• RECORDS SHOWN:
=== Begin Enclosure ===

(* ===== verification/Text.v ===== *)
(** * Text

    Character classes, the string methods of Python the code uses ([strip],
    [upper], zero-padded integers) on ASCII text, and what it takes to see that
    an identifier built from a prefix, a colon and a number determines both. *)

From S2P Require Import Prelude.

(** ** Character classes *)

Definition ascii_in (lo hi c : ascii) : bool :=
  (N.leb (N_of_ascii lo) (N_of_ascii c)) && (N.leb (N_of_ascii c) (N_of_ascii hi)).
Arguments ascii_in (lo hi c)%_char_scope.
Definition is_alnum (c : ascii) : bool :=
  ascii_in "a" "z" c || ascii_in "A" "Z" c || ascii_in "0" "9" c.
Definition is_key_char (c : ascii) : bool :=
  is_alnum c || bool_decide (c ∈ ["."; "_"; ":"; "-"]%char).

(** [[a-zA-Z0-9][a-zA-Z0-9._:-]{0,127}], matched against the whole string. *)
Definition identity_pattern (s : string) : bool :=
  match String.list_ascii_of_string s with
  | [] => false
  | c :: rest => is_alnum c && forallb is_key_char rest && bool_decide (length rest <= 127)%nat
  end.

Definition is_digit (c : ascii) : bool := ascii_in "0" "9" c.

(** [str.isspace] on ASCII characters: 9-13, 28-31 and the space. *)
Definition is_space (c : ascii) : bool :=
  let n := N_of_ascii c in
  ((9 <=? n) && (n <=? 13) || (28 <=? n) && (n <=? 32))%N.

(** ** Python's string methods *)

Definition chars : string -> list ascii := String.list_ascii_of_string.
Definition of_chars : list ascii -> string := String.string_of_list_ascii.

(** [len(s)]: the bytes of UTF-8 that are not continuation bytes. *)
Definition is_continuation (c : ascii) : bool :=
  let n := N_of_ascii c in (128 <=? n)%N && (n <? 192)%N.
Definition char_count (s : string) : nat :=
  length (List.filter (fun c => negb (is_continuation c)) (chars s)).

(** [s.split(sep)] for a one-character separator. *)
Fixpoint split_char (sep : ascii) (l : list ascii) : list (list ascii) :=
  match l with
  | [] => [[]]
  | c :: l' =>
      if bool_decide (c = sep) then [] :: split_char sep l'
      else
        match split_char sep l' with
        | first :: rest => (c :: first) :: rest
        | [] => [[c]]
        end
  end.

(** What follows the prefix [p], if [l] starts with it. *)
Fixpoint after_prefix (p l : list ascii) : option (list ascii) :=
  match p, l with
  | [], _ => Some l
  | c :: p', d :: l' => if bool_decide (c = d) then after_prefix p' l' else None
  | _ :: _, [] => None
  end.

Fixpoint drop_spaces (l : list ascii) : list ascii :=
  match l with
  | c :: l' => if is_space c then drop_spaces l' else l
  | [] => []
  end.

(** [s.strip()] *)
Definition strip (s : string) : string := of_chars (rev (drop_spaces (rev (drop_spaces (chars s))))).

Definition upper_char (c : ascii) : ascii :=
  if ascii_in "a" "z" c then ascii_of_N (N_of_ascii c - 32) else c.

(** [s.upper()] *)
Definition upper (s : string) : string := of_chars (map upper_char (chars s)).

(** [s.lower()] *)
Definition lower_char (c : ascii) : ascii :=
  if ascii_in "A" "Z" c then ascii_of_N (N_of_ascii c + 32) else c.
Definition lower (s : string) : string := of_chars (map lower_char (chars s)).

Fixpoint zeros (n : nat) (s : string) : string :=
  match n with O => s | S n' => String "0" (zeros n' s) end.

(** [f"{n:0{width}d}"] for a non-negative [n]. *)
Definition zero_padded (width : nat) (n : N) : string :=
  zeros (width - String.length (pretty n)) (pretty n).

(** [f"{z:0{width}d}"]: the sign counts towards the width. *)
Definition zero_padded_Z (width : nat) (z : Z) : string :=
  if z <? 0 then "-" +:+ zero_padded (width - 1) (Z.to_N (- z)) else zero_padded width (Z.to_N z).

(** ** Decimal values *)

Definition digit_value (c : ascii) : N := N_of_ascii c - 48.

Definition dec_value (l : list ascii) : N := foldl (fun acc c => 10 * acc + digit_value c)%N 0%N l.

Lemma dec_value_app l1 l2 :
  dec_value (l1 ++ l2) = (dec_value l1 * 10 ^ N.of_nat (length l2) + dec_value l2)%N.
Proof.
  induction l2 as [|c l2 IH] using rev_ind; cbn [length].
  - rewrite app_nil_r. change (dec_value []) with 0%N. change (N.of_nat 0) with 0%N.
    rewrite N.pow_0_r. lia.
  - unfold dec_value in *. rewrite app_assoc, (foldl_app _ (l1 ++ l2)), (foldl_app _ l2). cbn [foldl].
    rewrite IH, length_app. cbn [length]. rewrite Nat2N.inj_add, N.pow_add_r. cbn. lia.
Qed.

Lemma pretty_N_go_eq x s : (0 < x)%N ->
  pretty_N_go x s = pretty_N_go (x / 10) (String (pretty_N_char (x mod 10)) s).
Proof. apply pretty_N_go_step. Qed.

Lemma pretty_char_digit x :
  is_digit (pretty_N_char (x mod 10)) = true /\ digit_value (pretty_N_char (x mod 10)) = (x mod 10)%N.
Proof.
  pose proof (N.mod_lt x 10 ltac:(lia)) as H. revert H. generalize (x mod 10)%N as r. intros r H.
  assert (r = 0 \/ r = 1 \/ r = 2 \/ r = 3 \/ r = 4 \/ r = 5 \/ r = 6 \/ r = 7 \/ r = 8 \/ r = 9)%N as C by lia.
  by repeat destruct C as [->|C]; [..|rewrite C].
Qed.

(** The digits [pretty_N_go] puts in front of [s] spell [x]. *)
Lemma pretty_N_go_digits x s :
  exists ds, chars (pretty_N_go x s) = ds ++ chars s /\ Forall (fun c => is_digit c = true) ds /\
             dec_value ds = x.
Proof.
  revert s; induction (N.lt_wf_0 x) as [x _ IH]; intros s.
  destruct (decide (x = 0%N)) as [->|Hx].
  - exists []. rewrite pretty_N_go_0. done.
  - rewrite pretty_N_go_eq by lia.
    destruct (IH (x / 10)%N ltac:(apply N.div_lt; lia) (String (pretty_N_char (x mod 10)) s))
      as (ds & E & D & V).
    destruct (pretty_char_digit x) as [Cd Cv].
    exists (ds ++ [pretty_N_char (x mod 10)]). split_and!.
    + rewrite E. cbn. by rewrite <- app_assoc.
    + apply Forall_app. by rewrite Forall_singleton.
    + rewrite dec_value_app, V. unfold dec_value at 1. cbn [foldl length]. rewrite Cv.
      pose proof (N.div_mod x 10 ltac:(lia)). change (10 ^ N.of_nat 1)%N with 10%N. lia.
Qed.

Lemma pretty_N_digits n :
  Forall (fun c => is_digit c = true) (chars (pretty n)) /\ dec_value (chars (pretty n)) = n.
Proof.
  unfold pretty, pretty_N. destruct (decide (n = 0%N)) as [->|Hn]; [repeat constructor|].
  destruct (pretty_N_go_digits n "") as (ds & E & D & V). rewrite E. cbn. rewrite app_nil_r. done.
Qed.

Lemma chars_zeros n s : chars (zeros n s) = replicate n "0"%char ++ chars s.
Proof. unfold chars. induction n as [|n IH]; cbn; [done|]. by rewrite IH. Qed.

Lemma dec_value_zeros n l : dec_value (replicate n "0"%char ++ l) = dec_value l.
Proof.
  rewrite dec_value_app. assert (dec_value (replicate n "0"%char) = 0%N) as ->; [|lia].
  unfold dec_value. induction n as [|n IH]; cbn; [done|]. exact IH.
Qed.

Lemma zero_padded_digits w n : Forall (fun c => is_digit c = true) (chars (zero_padded w n)).
Proof.
  unfold zero_padded. rewrite chars_zeros. apply Forall_app. split; [|apply pretty_N_digits].
  by apply Forall_replicate.
Qed.

Lemma chars_app s t : chars (s +:+ t) = chars s ++ chars t.
Proof. unfold chars. induction s as [|c s IH]; [done|]. exact (f_equal (cons c) IH). Qed.

Lemma chars_of_chars l : chars (of_chars l) = l.
Proof. apply String.list_ascii_of_string_of_list_ascii. Qed.

Lemma length_chars s : length (chars s) = String.length s.
Proof. unfold chars. induction s; cbn; [done | by f_equal]. Qed.

Lemma pretty_N_go_length x s k :
  (x < 10 ^ N.of_nat k)%N -> (String.length (pretty_N_go x s) <= k + String.length s)%nat.
Proof.
  revert x s; induction k as [|k IH]; intros x s Hx.
  - assert (x = 0%N) as -> by (change (10 ^ N.of_nat 0)%N with 1%N in Hx; lia). by rewrite pretty_N_go_0.
  - destruct (decide (x = 0%N)) as [->|Hne]; [rewrite pretty_N_go_0; lia|].
    rewrite pretty_N_go_eq by lia. etransitivity; [apply IH|cbn; lia].
    rewrite Nat2N.inj_succ, N.pow_succ_r' in Hx. apply N.Div0.div_lt_upper_bound; lia.
Qed.

(** A number that fits is padded to the width exactly. *)
Lemma zero_padded_length w n :
  (0 < w)%nat -> (n < 10 ^ N.of_nat w)%N -> length (chars (zero_padded w n)) = w.
Proof.
  intros Hw Hn. unfold zero_padded. rewrite chars_zeros, length_app, length_replicate, length_chars.
  assert (String.length (pretty n) <= w)%nat; [|lia]. unfold pretty, pretty_N.
  destruct (decide (n = 0%N)); [cbn; lia|]. pose proof (pretty_N_go_length n "" w Hn). cbn in *. lia.
Qed.

(** Padding loses nothing. *)
Lemma zero_padded_inj w n m : zero_padded w n = zero_padded w m -> n = m.
Proof.
  intros E. rewrite <- (proj2 (pretty_N_digits n)), <- (proj2 (pretty_N_digits m)).
  unfold zero_padded in E. apply (f_equal chars) in E. rewrite !chars_zeros in E.
  apply (f_equal dec_value) in E. by rewrite !dec_value_zeros in E.
Qed.

(** A string cut at its last colon. *)
Lemma cut_at_last_colon a b d e :
  ":"%char ∉ chars d -> ":"%char ∉ chars e ->
  a +:+ String ":" d = b +:+ String ":" e -> a = b /\ d = e.
Proof.
  intros Hd He. revert b; induction a as [|c a IH]; intros [|c' b]; cbn.
  - by intros [= ->].
  - intros [= <- ->]. exfalso. apply Hd. clear. unfold chars. induction b; cbn; set_solver.
  - intros [= -> <-]. exfalso. apply He. clear. unfold chars. induction a; cbn; set_solver.
  - intros [= <- E]. destruct (IH b E) as [<- <-]. done.
Qed.

Lemma digits_no_colon l : Forall (fun c => is_digit c = true) l -> ":"%char ∉ l.
Proof. rewrite Forall_forall. intros H Hc. by apply H in Hc. Qed.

=== End Enclosure ===

• TO DO: Pull every line containing "exfalso" from the entries above and copy it.

• YOUR RESPONSE:
  - intros [= <- ->]. exfalso. apply Hd. clear. unfold chars. induction b; cbn; set_solver.
  - intros [= -> <-]. exfalso. apply He. clear. unfold chars. induction a; cbn; set_solver.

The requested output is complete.